Correlation Analysis for Selection of Microtitanium Plates with Different Specifications for Use in a Cervical Vertebral Dome Expansion Laminoplasty

Objective To analyze correlations between the selection of microtitanium plates with different specifications for use in a cervical vertebral dome expansion laminoplasty. Methods Sixteen patients that underwent the cervical vertebral dome expansion laminoplasty with a cervical spinal stenosis angioplasty procedure for treatment of their cervical spinal cords were recruited at our hospital. From February 2017 to September 2018, medical records confirmed that all patients underwent cervical CT and MRI tests pre‐ and postsurgery. The anteroposterior diameter of the spinal canal, changes in the cross‐sectional area of the spinal canal, and the pre‐ and postsurgery distance of the cervical spinal cord after applying microtitanium plates with different lengths were measured by Mimics version 17.0 software (Materialise NV, Leuven, Belgium). A statistical regression and correlation analysis of relevant specification parameters of the microtitanium plate was then studied. Results As the size of the microtitanium plate increased, we found that the cross‐sectional area of cervical spinal canal and distance between the descendants of the lamina and the distance of cervical spinal cord concordantly increased, and these data changes linearly. The regression equation associated with sagittal diameter, cross‐sectional area, and posterior movement distance of the cervical spinal cord was obtained. Conclusion According to the correlation analysis of imaging data changes, the regression equation was obtained to guide the selection of microtitanium plates with appropriate specifications in a cervical vertebral dome expansion laminoplasty.

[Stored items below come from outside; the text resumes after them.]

Lemma tables_add comps counters counters' windows windows' exts g i c ix codes :
  tables_ok comps counters windows exts g → comps !! i = Some None →
  cs_handle c = {| ch_slot := i; ch_generation := N.succ g |} →
  reserved (cs_handle c) counters counters' ix codes → NoDup codes →
  chain counters' (cs_counter_head c) ix →
  length windows' = length windows →
  (∀ k, slot_at windows k ≠ None → slot_at windows' k ≠ None) →
  (∀ w, cs_window c = Some w → 0 < wr_len w ∧ (0 < wr_resolution_millis w)%N
    ∧ wr_start w + wr_len w ≤ length windows
    ∧ ∀ k, in_window w k → slot_at windows k = None ∧ slot_at windows' k ≠ None) →
  tables_ok (<[i:=Some c]> comps) counters' windows' exts (N.succ g).
Proof.
  intros T Hi Hh Hres Hnd Hch Hlw Hkeep Hwin. set (h := cs_handle c) in *.
  assert (find_slot comps h = None) as Hnone.
  { unfold find_slot. rewrite Hh. cbn. unfold slot_at. by rewrite Hi. }
  destruct (owned_reserved _ _ _ _ _ h _ _ _ T Hnone Hres) as (Hcases & Hown & Hother).
  assert (∀ h' , is_Some (find_slot comps h') → is_Some (find_slot (<[i:=Some c]> comps) h')) as Hfind.
  { intros h' [c' Hc']. exists c'. by apply find_slot_add. }
  assert (∀ i' c', slot_at comps i' = Some c' → cs_handle c' ≠ h) as Hne.
  { intros i' c' Hc' Heq. destruct (tb_handle _ _ _ _ _ T i' c' Hc') as [Hs _].
    rewrite Heq, Hh in Hs. cbn in Hs. subst i'. unfold slot_at in Hc'. by rewrite Hi in Hc'. }
  split.
  - intros i' c' [[-> ->]|Hc']%slot_at_add; [|destruct (tb_handle _ _ _ _ _ T i' c' Hc'); split; [done|lia]|done].
    fold h. rewrite Hh. cbn. lia.
  - intros i' c' [[-> ->]|Hc']%slot_at_add; [by fold h; rewrite Hown| |done].
    destruct (Hother (cs_handle c')) as [-> Hag]; [by eapply Hne|].
    eapply chain_agree; [exact Hag|]. by eapply tb_chain.
  - intros j cn Hj. destruct (Hcases j cn Hj) as [[Hc Hin]|(Hold & _)].
    + split.
      * exists c. apply find_slot_Some. rewrite Hc, Hh. cbn. split; [|by fold h].
        apply slot_at_add; [done|]. by left.
      * intros k g' Hk. apply list_elem_of_lookup in Hin as (n & Hn).
        destruct (rs_new _ _ _ _ _ Hres n j Hn) as (_ & cn' & code & H1 & _ & _ & H2). congruence.
    + destruct (tb_counter _ _ _ _ _ T j cn Hold) as [H1 H2]. split; [by apply Hfind|].
      intros k g' Hk. specialize (H2 k g' Hk). lia.
  - intros j1 j2 cn1 cn2 H1 H2 Hcc Hco.
    destruct (Hcases j1 cn1 H1) as [[C1 I1]|(O1 & D1 & _)], (Hcases j2 cn2 H2) as [[C2 I2]|(O2 & D2 & _)];
      [|congruence|congruence|by eapply tb_codes].
    apply list_elem_of_lookup in I1 as (n1 & I1), I2 as (n2 & I2).
    destruct (rs_new _ _ _ _ _ Hres n1 j1 I1) as (_ & cn1' & code1 & A1 & _ & B1 & E1).
    destruct (rs_new _ _ _ _ _ Hres n2 j2 I2) as (_ & cn2' & code2 & A2 & _ & B2 & E2).
    assert (n1 = n2) as ->; [|congruence]. eapply NoDup_lookup; [exact Hnd|exact B1|]. congruence.
  - intros i' c' w Hc' Hw. apply slot_at_add in Hc' as [[-> ->]|Hc']; [| |done].
    + destruct (Hwin w Hw) as (? & ? & ? & Hk). split_and!; [done..|lia|]. intros k Hin%Hk.
      apply not_eq_None_Some, Hin.
    + destruct (tb_window _ _ _ _ _ T i' c' w Hc' Hw) as (? & ? & ? & Hk). split_and!; [done..|lia|].
      intros k Hin%Hk. apply not_eq_None_Some, Hkeep. by apply not_eq_None_Some.
  - intros i1 i2 c1 c2 w1 w2 k H1 H2 W1 W2 K1 K2. apply slot_at_add in H1, H2; [|done..].
    destruct H1 as [[-> ->]|H1], H2 as [[-> ->]|H2]; [done|exfalso|exfalso|by eapply tb_disjoint].
    + destruct (Hwin w1 W1) as (_ & _ & _ & Hk). destruct (tb_window _ _ _ _ _ T i2 c2 w2 H2 W2) as (_ & _ & _ & Hs).
      apply Hs in K2. apply Hk in K1 as [K1 _]. rewrite K1 in K2. by destruct K2.
    + destruct (Hwin w2 W2) as (_ & _ & _ & Hk). destruct (tb_window _ _ _ _ _ T i1 c1 w1 H1 W1) as (_ & _ & _ & Hs).
      apply Hs in K1. apply Hk in K2 as [K2 _]. rewrite K2 in K1. by destruct K1.
  - intros k e Hk. destruct (tb_extension _ _ _ _ _ T k e Hk) as (F & G & Ln & j & cn & Hj & Hc1 & Hc2).
    split_and!; [by apply Hfind|lia|done|]. exists j, cn. split_and!; [|done|done].
    rewrite (rs_old _ _ _ _ _ Hres); [done|]. intros (n & Hn)%list_elem_of_lookup.
    destruct (rs_new _ _ _ _ _ Hres n j Hn) as [Hb _]. unfold slot_at in Hj. by rewrite Hb in Hj.
Qed.

(** ** The tables with a new extension *)

Section Extend.
Context (comps : list (option ComponentSlot)) (counters : list (option CounterSlot))
  (windows : list (option WindowSlot)) (exts : list (option ExtensionSlot)) (g : N).
Context (i : nat) (c : ComponentSlot) (index k : nat) (e : ExtensionSlot).
Context (after : list (option CounterSlot)) (head : option nat) (ix : list nat).

Hypothesis tables : tables_ok comps counters windows exts g.
Hypothesis here : slot_at comps i = Some c.
Hypothesis free_counter : counters !! index = Some None.
Hypothesis free_extension : exts !! k = Some None.
Hypothesis owner : es_component e = cs_handle c.
Hypothesis fresh : es_generation e = N.succ g.
Hypothesis places : length (es_opaque_classes e) = 4.
Hypothesis spliced :
  linked_in (<[index := Some (new_counter (cs_handle c) (CodeExtension k (N.succ g)))]> counters) after index
    (owned counters (cs_handle c)).
Hypothesis chained : chain after head ix.
Hypothesis increasing : StronglySorted lt ix.
Hypothesis members : ∀ j, j ∈ ix ↔ j = index ∨ j ∈ owned counters (cs_handle c).

Lemma after_cases j cn :
  slot_at after j = Some cn →
  (j = index ∧ cn_component cn = cs_handle c ∧ cn_code cn = CodeExtension k (N.succ g))
  ∨ ∃ cn0, slot_at counters j = Some cn0 ∧ cn_component cn = cn_component cn0 ∧ cn_code cn = cn_code cn0.
Proof.
  intros Hj. pose proof (li_same _ _ _ _ spliced j) as Hs. rewrite Hj in Hs. cbn in Hs.
  destruct (slot_at (<[index:=_]> counters) j) as [cn0|] eqn:H0; [|done]. cbn in Hs. injection Hs as H1 H2.
  apply slot_at_add in H0 as [[-> ->]|H0]; [by left| |done]. right. by exists cn0.
Qed.

Lemma after_old j cn0 :
  slot_at counters j = Some cn0 →
  ∃ cn, slot_at after j = Some cn ∧ cn_component cn = cn_component cn0 ∧ cn_code cn = cn_code cn0.
Proof.
  intros Hj. pose proof (li_same _ _ _ _ spliced j) as Hs.
  assert (slot_at (<[index := Some (new_counter (cs_handle c) (CodeExtension k (N.succ g)))]> counters) j = Some cn0) as H0
    by (apply slot_at_add; [done|by right]).
  rewrite H0 in Hs. destruct (slot_at after j) as [cn|]; [|done]. injection Hs as H1 H2. by exists cn.
Qed.

Lemma after_new :
  ∃ cn, slot_at after index = Some cn ∧ cn_component cn = cs_handle c ∧ cn_code cn = CodeExtension k (N.succ g).
Proof.
  pose proof (li_same _ _ _ _ spliced index) as Hs. rewrite slot_at_insert, decide_True in Hs;
    [|done|by eapply lookup_lt_Some].
  destruct (slot_at after index) as [cn|]; [|done]. injection Hs as H1 H2. by exists cn.
Qed.

Lemma after_owned : owned after (cs_handle c) = ix.
Proof.
  apply owned_is; [done|]. intros j. rewrite members, owned_elem. split.
  - intros [->|(cn0 & Hj & Hh)].
    + destruct after_new as (cn & H1 & H2 & _). by exists cn.
    + destruct (after_old j cn0 Hj) as (cn & H1 & H2 & _). exists cn. split; [done|congruence].
  - intros (cn & Hj & Hh). destruct (after_cases j cn Hj) as [(-> & _)|(cn0 & H0 & H1 & _)]; [by left|].
    right. exists cn0. split; [done|congruence].
Qed.

Lemma after_other h j : h ≠ cs_handle c → owns after h j ↔ owns counters h j.
Proof.
  intros Hh. split.
  - intros (cn & Hj & Hc). destruct (after_cases j cn Hj) as [(_ & ? & _)|(cn0 & H0 & H1 & _)]; [congruence|].
    exists cn0. split; [done|congruence].
  - intros (cn0 & Hj & Hc). destruct (after_old j cn0 Hj) as (cn & H1 & H2 & _). exists cn. split; [done|congruence].
Qed.

Lemma comps_cases i' c' :
  slot_at (<[i:=Some (slot_with_head c head)]> comps) i' = Some c' →
  (i' = i ∧ c' = slot_with_head c head)
  ∨ (slot_at comps i' = Some c' ∧ cs_handle c' ≠ cs_handle c).
Proof.
  rewrite slot_at_insert by (by eapply slot_at_lt). case_decide as Hi; [intros [= <-]; by left|].
  intros Hc'. right. split; [done|]. intros Heq.
  destruct (tb_handle _ _ _ _ _ tables i' c' Hc') as [H1 _], (tb_handle _ _ _ _ _ tables i c here) as [H2 _]. congruence.
Qed.

Lemma comps_old i' c' :
  slot_at (<[i:=Some (slot_with_head c head)]> comps) i' = Some c' →
  ∃ c0, slot_at comps i' = Some c0 ∧ cs_handle c' = cs_handle c0 ∧ cs_window c' = cs_window c0.
Proof. intros [[-> ->]|[Hc' _]]%comps_cases; [by exists c|by exists c']. Qed.

Lemma comps_find h :
  is_Some (find_slot comps h) → is_Some (find_slot (<[i:=Some (slot_with_head c head)]> comps) h).
Proof.
  intros [c0 [H0 Hh]%find_slot_Some]. destruct (decide (ch_slot h = i)) as [<-|Hne].
  - exists (slot_with_head c head). apply find_slot_Some. rewrite slot_at_insert by (by eapply slot_at_lt).
    rewrite decide_True by done. split; [done|]. cbn. congruence.
  - exists c0. apply find_slot_Some. rewrite slot_at_insert by (by eapply slot_at_lt). by rewrite decide_False.
Qed.

Lemma tables_extend :
  tables_ok (<[i:=Some (slot_with_head c head)]> comps) after windows (<[k:=Some e]> exts) (N.succ g).
Proof.
  pose proof tables as T. split.
  - intros i' c' (c0 & H0 & -> & _)%comps_old. destruct (tb_handle _ _ _ _ _ T i' c0 H0). split; [done|lia].
  - intros i' c' [[-> ->]|[Hc' Hne]]%comps_cases; [by cbn; rewrite after_owned|].
    rewrite (owned_agree counters after); [| |intros j; by apply after_other].
    2:{ rewrite (li_length _ _ _ _ spliced). apply length_insert. }
    eapply chain_agree; [|by eapply tb_chain]. intros j Hj.
    rewrite (li_old _ _ _ _ spliced); [| |intros Hj'].
    + rewrite slot_at_insert, decide_False; [done| |by eapply lookup_lt_Some].
      intros ->. apply owned_elem in Hj as (cn & Hj & _). unfold slot_at in Hj. by rewrite free_counter in Hj.
    + intros ->. apply owned_elem in Hj as (cn & Hj & _). unfold slot_at in Hj. by rewrite free_counter in Hj.
    + apply owned_elem in Hj as (cn & Hj & H1), Hj' as (cn' & Hj' & H2). congruence.
  - intros j cn Hj. destruct (after_cases j cn Hj) as [(_ & -> & Hcode)|(cn0 & H0 & -> & Hcode)].
    + split; [apply comps_find; exists c; apply find_slot_Some|].
      * destruct (tb_handle _ _ _ _ _ T i c here) as [-> _]. done.
      * intros k' g'. rewrite Hcode. intros [= _ <-]. lia.
    + destruct (tb_counter _ _ _ _ _ T j cn0 H0) as [H1 H2]. split; [by apply comps_find|].
      intros k' g'. rewrite Hcode. intros Hk%H2. lia.
  - intros j1 j2 cn1 cn2 H1 H2 Hc Hco.
    assert (∀ j cn, slot_at counters j = Some cn → cn_code cn ≠ CodeExtension k (N.succ g)) as Hnew.
    { intros j cn Hj Heq. destruct (tb_counter _ _ _ _ _ T j cn Hj) as [_ Hg]. specialize (Hg _ _ Heq). lia. }
    destruct (after_cases j1 cn1 H1) as [(-> & _ & E1)|(c1 & O1 & A1 & B1)],
      (after_cases j2 cn2 H2) as [(-> & _ & E2)|(c2 & O2 & A2 & B2)]; [done| | |].
    + destruct (Hnew j2 c2 O2). congruence.
    + destruct (Hnew j1 c1 O1). congruence.
    + eapply (tb_codes _ _ _ _ _ T); [exact O1|exact O2|congruence|congruence].
  - intros i' c' w (c0 & H0 & _ & Hw)%comps_old. rewrite Hw. by eapply tb_window.
  - intros i1 i2 c1 c2 w1 w2 n (d1 & H1 & _ & ->)%comps_old (d2 & H2 & _ & ->)%comps_old. by eapply tb_disjoint.
  - intros k' e' [[-> ->]|He]%slot_at_add; [| |done].
    + rewrite owner, fresh. split_and!; [|lia|done|].
      * apply comps_find. exists c. apply find_slot_Some. destruct (tb_handle _ _ _ _ _ T i c here) as [-> _]. done.
      * destruct after_new as (cn & H1 & H2 & H3). by exists index, cn.
    + destruct (tb_extension _ _ _ _ _ T k' e' He) as (F & G & Ln & j & cn0 & Hj & Hc1 & Hc2).
      split_and!; [by apply comps_find|lia|done|]. destruct (after_old j cn0 Hj) as (cn & A1 & A2 & A3).
      exists j, cn. split_and!; [done|congruence|congruence].
Qed.
End Extend.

This type of surgery involves lavage of the lamina at the junction of the C3‐C7 bilateral lamina and the facet joint and requires the lamina to be completely moved backward. In this process, we attempted to protect and retain the relevant tissue structures attached to the spinous process, such as the supraspinous ligament and interspinous ligament, while keeping the spinous process in the original center position and enlarging the spinal canal. This procedure permits the spinal cord to drift backward, thus reducing the pressure on the cervical spinal cord. Then, we used our own microtitanium plate to fix the two sides of the lamina to form a strong structure. As the size of the microtitanium plate increased, we found that the cross‐sectional area of cervical spinal canal and distance between the descendants of the lamina and the distance of cervical spinal cord concordantly increased. The regression equation associated with sagittal diameter, cross‐sectional area, and posterior movement distance of the cervical spinal cord was obtained. The use of the corresponding regression equations enabled the prediction of the cervical spinal canal parameters and posterior movement distance of the cervical spinal cord when adopting different specifications of the microtitanium plate for different segments of the cervical vertebrae.